Dicamba and 2,4-D Sensitive Crops Fall into These 4 Categories – DTN

    Soybean leaves curl as result of dicamba drift.

    The best way to avoid drift damage from newly labeled auxin herbicides this year is never to spray near crops that are sensitive to dicamba and 2,4-D — and that might be harder than you think.   

    For the past five years, University of Georgia Extension weed scientist Stanley Culpepper has been gathering data on which specialty crops (and row crops) suffer serious visual damage when small amounts of these two herbicides drift onto them.

    This list is not comprehensive, nor final, Culpepper warned. Don’t assume that a specialty crop is safe just because you don’t see it here. UGA scientists are in the process of testing more crops every year and ratings for some crops could change as more data come in. Keep in mind that sensitive non-crop plants abound, as well, University of Missouri weed scientist Kevin Bradley added. For example, trees such as red oak and white oak have shown extreme sensitivity to dicamba.


    Culpepper divided the herbicide sensitivity of crops into four groups: lower sensitivity crops (visually detectable injury symptoms when exposed to more than 1/75 the labeled rate); moderate sensitivity (1/75 to 1/300 the labeled rate); severe sensitivity (1/300 to 1/800 the labeled rate) and extreme sensitivity (less than 1/800 the labeled rate).

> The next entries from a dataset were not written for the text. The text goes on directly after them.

(* ===== verification/Prelude.v ===== *)
(** * Tape: a verification development of the durable-agent substrate's Python code

    Tape makes the side effects of an agent durable: every tool call is journaled
    as an _effect_ before it runs, a compensation is an _obligation_ in a second
    ledger, and reactors drive both ledgers to completion after a crash.  This
    library models the Python implementation: the embedded tier over a database,
    the SDK of the tier with a server, the chaos harness, the command line and the
    examples' counterparties.

    ** The program's parts and the files that model them

    The embedded tier, [src/tape/sdk/python-adk/tape_adk/]:
    - [schemas.py], the tables: [Sql] (SELECT, INSERT, UPDATE and DELETE on a table as
      a list of rows) and [Schemas] (one record per table class, the primary keys,
      UNIQUE constraints and foreign keys an INSERT is checked against).  [Db.t] is
      the whole store: the ADK session rows, the five tables, the obligation sequence.
    - [service.py], [TapeSessionService], one definition per method: [EffectLedger]
      (begin, complete, claim, attempt, observe, the two queues), [ObligationLedger]
      (register, list, claim, attempt, resolve), [TimersValues] (timers, versioned
      values), [Snapshots] (snapshot, continue-as-new).
    - [compact.py]: [Compact].  [connectors.py]: [Connectors], a record of operations on
      an outside world [W] and the class [LawfulConnector] of what the protocol
      promises.  [reactors.py]: [Reactors], the dispatcher, the reconciler, the
      compensation drainer and the timer firer, each one tick over [Db.t * W].
      [__main__.py]: [Main], the guarded tick, the loop and the process.
    - [decorators.py]: [Decorators].  [plugin.py]: [Plugin], the callbacks ADK makes around
      a model turn and a tool call.  [chaos.py]: [Chaos].

    The SDK of the server tier, [src/tape/sdk/python/tape/], whose code is a sequence of
    calls ([Program], [Client]):
    - [client.py]: [Client], the messages, the calls and the client's methods, with the loop
      every process of the SDK is.
      [effect.py], [retry.py]: [Contracts].  [det.py]: [Sampling].
    - [reactors/outbox.py]: [SdkOutbox].  [_recover.py]: [Recover].  [reactors/__init__.py]:
      [SdkReactors], the reconciler, the timers, the relay and the supervisor's tick;
      [SdkLoops], every loop around them with its callbacks; [SdkEntry], the command
      lines of both processes, the launcher and the functions of the package.
    - [adk/identity.py], [tenancy.py], [gates.py], [budget.py]: [Identity].  [adk/plugin.py]:
      [SdkPlugin].  [adk/session.py], [adk/durable.py]: [Sessions].
    - [reactions.py]: [Reactions].  [sinks.py]: [Sinks].  [connectors/http.py] and
      [connectors/pubsub.py]: [HttpConnector], with how a connector is called
      ([connectors/base.py]).  [SdkEdges]: the client's channel, the subscriber's and the
      Pub/Sub bridge's processes, the sinks that write to a log or a topic.
    - [chaos/]: [Scenarios] (with [connectors/base.py]), [Lineage], [Invariants],
      [JournalSnapshots] (snapshots and replay), [SdkChaos] (faulty connectors, the
      reliability surface), [Proxies] (HTTP), [McpStdio] (JSON-RPC over pipes, with the
      child process, both pumps and the command).

    The examples and the command line:
    - [examples/non_idempotent_bank/]: [ExampleBank], the ledger file and its connector;
      its module [Aiplex] is [examples/standalone/aiplex-integration/run.py].
      [examples/treasury/]: [Treasury], the three counterparties.
      [cli/tape_cli/commands/demo.py]: [DemoBank], the file bank, the embedded demo and the
      project template's connector; [CliDemo], the demos against a server, and the screen;
      [CliStage], the scenarios as the screen tells them and the three commands whole.
    - [cli/tape_cli/]: [CliText] (console, calls, exit codes), [CliJournal] ([_journal.py],
      [_replay.py]), [CliInspector] ([_inspector_app.py]), [CliConfig] ([config.py]),
      [CliDoctor] ([doctor.py]), [CliInspectAdk] ([inspect_adk.py]), [CliInspect]
      ([inspect.py], [tail.py]), [CliDeploy] (what [iac.py], [deploy.py] and [dev.py]
      generate and choose), [CliRelease] ([provision.py], [deploy.py] and [dev.py] whole),
      [CliManage] (scaffolding, [logs.py], [destroy.py], [migrate.py], [status.py]),
      [CliChaos] ([chaos.py]), [CliRun] ([inspect.py], [tail.py], [doctor.py] and
      [inspect_adk.py] whole).

    The parts meet in the store.  The plugin calls [begin_effect] before a tool and
    [complete_effect] after it, an outbox tool leaves a PENDING row the dispatcher
    claims, an ambiguous dispatch leaves an UNKNOWN row the reconciler resolves, a
    duplicate leaves an obligation the drainer runs, and the compactor removes what
    nothing needs any more.  The server tier does the same over RPCs.  The command
    line reads the store or asks the server, and never acts on an effect.

    ** How the code is modelled

    - A method on the store is a computation [M S A]: it returns or raises, and
      leaves a store either way.  [txn] is [_write_lock] with
      [_rollback_on_exception_session]: the statements of a method commit together or
      not at all, and no other writer interleaves.  Statements outside one block are
      separate transactions, so the reactors are sequences of them; other processes'
      steps between them are covered by [System], whose traces order whole methods
      arbitrarily.
    - Code over a server or a console is a [prog], the calls left uninterpreted:
      [exec] relates it to every trace of calls and answers, so a theorem about
      [exec] holds of every server; [run] interprets it for the witnesses.  A process that
      may be killed is a prefix of a trace; [survives] proves what holds after each call
      of it, in a world that a [step] relation describes.
    - [_now_ms()] is an argument [clk] of a service method, a draw from the world in a
      reactor and a call in a [prog].  Python integers are [Z], a LIMIT is a [nat],
      floats are rationals where only their order matters and binary64 ([SpecFloat])
      where they are printed, a JSON value is [json], an exception is a constructor of
      [exn].
    - A table is the list of its rows in the order the store returns them; ties of
      an ORDER BY keep that order, as a stable sort does.
    - The session's [execute] raises [IntegrityError] exactly when a constraint is
      violated, foreign keys are enforced, and obligation sequence numbers grow.
    - A file that is read and written whole is an [option] of its contents; a widget is
      a class of the operations the app uses with their laws ([DataTable]).
    - What is not in these files is a parameter: a connector's behaviour, random
      draws, [str] and [repr] of foreign values and JSON parsing (the class [PyText]),
      the YAML reader, the template engine.
    - Loops over lists are structural.  Fuel bounds the retry loop ([Contracts.retry_from];
      [retry_ends]: as much fuel as attempts is enough), the wait for a token
      ([Reactions.acquire]; [acquire_ends]) and the events of a buffer
      ([Proxies.write_events]; its fuel is the buffer's length).  The loops that run
      until they are stopped take the list of the readings of their stop event, or the
      number of turns they have had.
    - A command that calls both a server and the console is a [prog] over both kinds of
      calls ([CliStage.demo_answer]), whose trace splits into the two.

    ** What the theorems show

    - The embedded store: [WellFormed] states the invariant [wf], [System.reachable_wf]
      proves it of every database any sequence of operations reaches and
      [System.reactor_process_safe] that the reactor process keeps it whatever the connectors do;
      [System.effect_evolution] is the effect state machine, [System.lease_exclusive]
      the mutual exclusion of dispatchers,
      [System.unknown_effect_not_redispatched] that an ambiguous effect leaves the outbox for
      as long as its row is kept.  [EffectFacts] and [ReactorFacts] give each
      method and loop body as an equation; [EffectTheorems], [ObligationTheorems],
      [TimersTheorems], [CompactTheorems], [SnapshotTheorems], [ReactorTheorems],
      [PluginTheorems] and [ChaosTheorems] derive replay, deduplication, queue order,
      reconciliation, bounded retries, exact pruning, snapshots and honest reports.
    - The server tier: [OutboxProtocol] is the automaton of a dispatcher and its safety on
      one server; [SdkOutboxTheorems] that the Python dispatcher refines it.
      [RecoverTheorems], [SdkReactorTheorems], [Identity],
      [SdkPluginTheorems], [ReactionTheorems], [ContractTheorems], [Sinks],
      [ConnectorTheorems], [Sessions] and [Sampling]: draining ends, the relay leaves no
      gap, no body runs without an intent, a claimed task is submitted or completed as the
      debouncer says, rates are bounded, messages are settled once, histories come back.
      [SdkLoops], [SdkEntry] and [SdkEdges]: over any restarts the relay loses only entries
      that appear after one with a greater number, no failure of a reactor ends their process, a subscriber outlives its stream, a bridge settles what it claims.
    - The chaos harness: [ScenarioTheorems], [Lineage], [Invariants],
      [ReplayTheorems], [SdkChaos], [Proxies], [McpStdio]: a session restores what it
      patched, derived scenarios are the cuts, a check decides what it claims, equal
      histories have equal snapshots, proxies without a rule are transparent while they run,
      however the lines interleave, and the main stops the server it started.
    - End to end: [ExampleBank], any interleaving of dispatchers lands one wire, and one more
      at most for each lease that runs out;
      [DemoBankTheorems], the journal agrees with the bank and the demo ends; [CliDemo],
      phases killed anywhere leave one wire and a journal that confirms nothing else;
      [CliStage], the command exits with 0 only then, its screen says so only then, and it
      stops what it started;
      [Treasury], repeated attempts perform once.
    - The command line: the inspector's table equals the filtered journal of
      a session that connected and whose entries can be read ([CliInspector]), stored entries decode ([CliJournal]), interpolation fills the
      placeholders ([CliConfig]), the triage's exit code is the worst session's
      ([CliTriageTheorems]), the tail and the summary show what the stream holds
      ([CliInspect]), generated infrastructure is closed and applied only on request
      ([CliDeploy]), a Cloud Run release writes its specs, [tape dev] stops what it started
      ([CliRelease]), scaffolds write their templates and nothing is destroyed without
      consent ([CliManage]), a chaos run whose body returns passes exactly when
      its invariants hold ([CliChaos]), a command closes the client it opened and its exit code is its
      verdict ([CliRun]).
    - Some theorems state where the code falls short of its own documentation, on
      concrete inputs.

    ** What is not modelled

    The Rust server (another language; the SDK's view of it is the answers of a trace), the
    generated stubs and the ADK framework (code that is only called); OpenTelemetry
    spans and exporters; what the operating system does for a socket, a pipe or a
    process beyond answering a call, and the scheduling of threads, of which a model has
    one interleaving at a time; user callables; column widths and indexes; the lines of a
    log and the delivery of signals; the drawing, focus and keyboard of the terminal
    screens, and how often a live display is refreshed; the parsing of arguments; the
    pauses of the demos, and the phases the embedded one shows.
    Non-ASCII text is bytes, except where the command line cuts or
    measures it ([CliText.py_len]). *)
From stdpp Require Export base decidable option numbers list strings pretty gmap sorting.
From Stdlib Require Export ZArith Lia.
From Stdlib Require Import Ascii.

    Here are the dicamba sensitivity levels of crops tested so far by Culpepper and his colleagues:

    Extreme sensitivity: grapes, lima beans, Southern peas, snap beans, soybeans, sweet potatoes and tobacco.

    Severe sensitivity: cotton, pepper, tomato and watermelon.

    Moderate sensitivity: cantaloupe, cucumber, peach, peanut and squash.

    Lower sensitivity: broccoli, cabbage, kale, mustard, pecan and turnips.

    Keep in mind that regardless of the yield response to these levels of drift, a vegetable crop often becomes worthless once it shows visual herbicide damage, Culpepper said.

    “In the specialty crop world, perception rules,” he said. For now, end users such as grocery stores and processers will not accept any level of dicamba herbicide exposure to fruits and vegetables. Some herbicide tolerances have been established in specialty crops for 2,4-D, but EPA is still evaluating “inadvertent residue tolerances” for dicamba in crops such as grapes, tomato and melons, BASF technical marketing manager Chad Asmus told DTN in an email. “An EPA decision is expected later in the 2017 growing season,” he said.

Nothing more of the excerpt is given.